Example test_library_to_stack_rejected :
  ZoneManager.validateZoneChange library_to_stack gs_bolt_in_library
  = Throw "Invalid zone transition from library to stack".
Proof. reflexivity. Qed.

(** ** Timing *)

Section TimingFacts.
Import TimingManager.

Lemma getTypeBasedTiming_instant c :
  instant_typed c = true ->
  getTypeBasedTiming c =
    {| speed := instant; window := any_time; stackEmpty := false;
       activePlayer := false; specialConditions := None |}.
Proof. unfold instant_typed, getTypeBasedTiming. intros ->. reflexivity. Qed.

Lemma getTypeBasedTiming_other c :
  instant_typed c = false ->
  exists conds, getTypeBasedTiming c = sorcery_timing conds.
Proof.
  unfold instant_typed, getTypeBasedTiming. intros ->.
  repeat match goal with |- context [if ?b then _ else _] => destruct b end;
    eauto.
Qed.

(** Only the word "flash" makes the text set a speed, and it sets the
    active-player and stack flags with it. *)
Lemma getTextBasedTiming_flash c :
  (JS.includes (lower_text c) "flash" = true /\
   p_speed (getTextBasedTiming c) = Some instant /\
   p_stackEmpty (getTextBasedTiming c) = Some false /\
   p_activePlayer (getTextBasedTiming c) = Some false) \/
  (JS.includes (lower_text c) "flash" = false /\
   p_speed (getTextBasedTiming c) = None /\
   p_stackEmpty (getTextBasedTiming c) = None /\
   p_activePlayer (getTextBasedTiming c) = None).
Proof.
  unfold getTextBasedTiming.
  destruct (JS.includes (lower_text c) "flash");
    repeat match goal with |- context [if ?b then _ else _] => destruct b end;
    simpl; tauto.
Qed.

Lemma getTextBasedTiming_unconditioned c :
  imposes_no_condition c = true ->
  p_specialConditions (getTextBasedTiming c) = None /\
  (p_window (getTextBasedTiming c) = None \/
   p_window (getTextBasedTiming c) = Some any_time).
Proof.
  unfold imposes_no_condition, getTextBasedTiming. intros H.
  repeat (apply andb_true_iff in H; destruct H as [H ?]).
  repeat match goal with
         | E : negb ?b = true |- _ => apply negb_true_iff in E; rewrite E
         end.
  destruct (JS.includes (lower_text c) "flash"); simpl; tauto.
Qed.

(** The kinds the specification lists are sorcery-speed unless the card is
    also an instant or has flash. *)
Lemma sorcery_speed_of_type c :
  instant_typed c = false ->
  JS.includes (lower_text c) "flash" = false ->
  speed (getCardTiming c) = sorcery.
Proof.
  intros Hi Hf. unfold getCardTiming. simpl.
  destruct (getTextBasedTiming_flash c) as [[E _] | (_ & -> & _)]; [congruence|].
  destruct (getTypeBasedTiming_other c Hi) as [conds ->]. reflexivity.
Qed.

Lemma stack_is_empty_nil gs : stack_is_empty gs = true -> stack gs = [].
Proof.
  unfold stack_is_empty. destruct (stack gs); simpl; [reflexivity|discriminate].
Qed.

Lemma in_main_phase gs :
  in_main gs = true -> phase gs = main1 \/ phase gs = main2.
Proof.
  unfold in_main. intros H. apply orb_true_iff in H.
  destruct H as [H|H]; apply bool_decide_eq_true in H; tauto.
Qed.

(Exercise brief):
Take every line from the data above that holds "with" and copy it out.

(Expected answer):
  repeat match goal with |- context [if ?b then _ else _] => destruct b end;
    active-player and stack flags with it. *)
    repeat match goal with |- context [if ?b then _ else _] => destruct b end;
  repeat match goal with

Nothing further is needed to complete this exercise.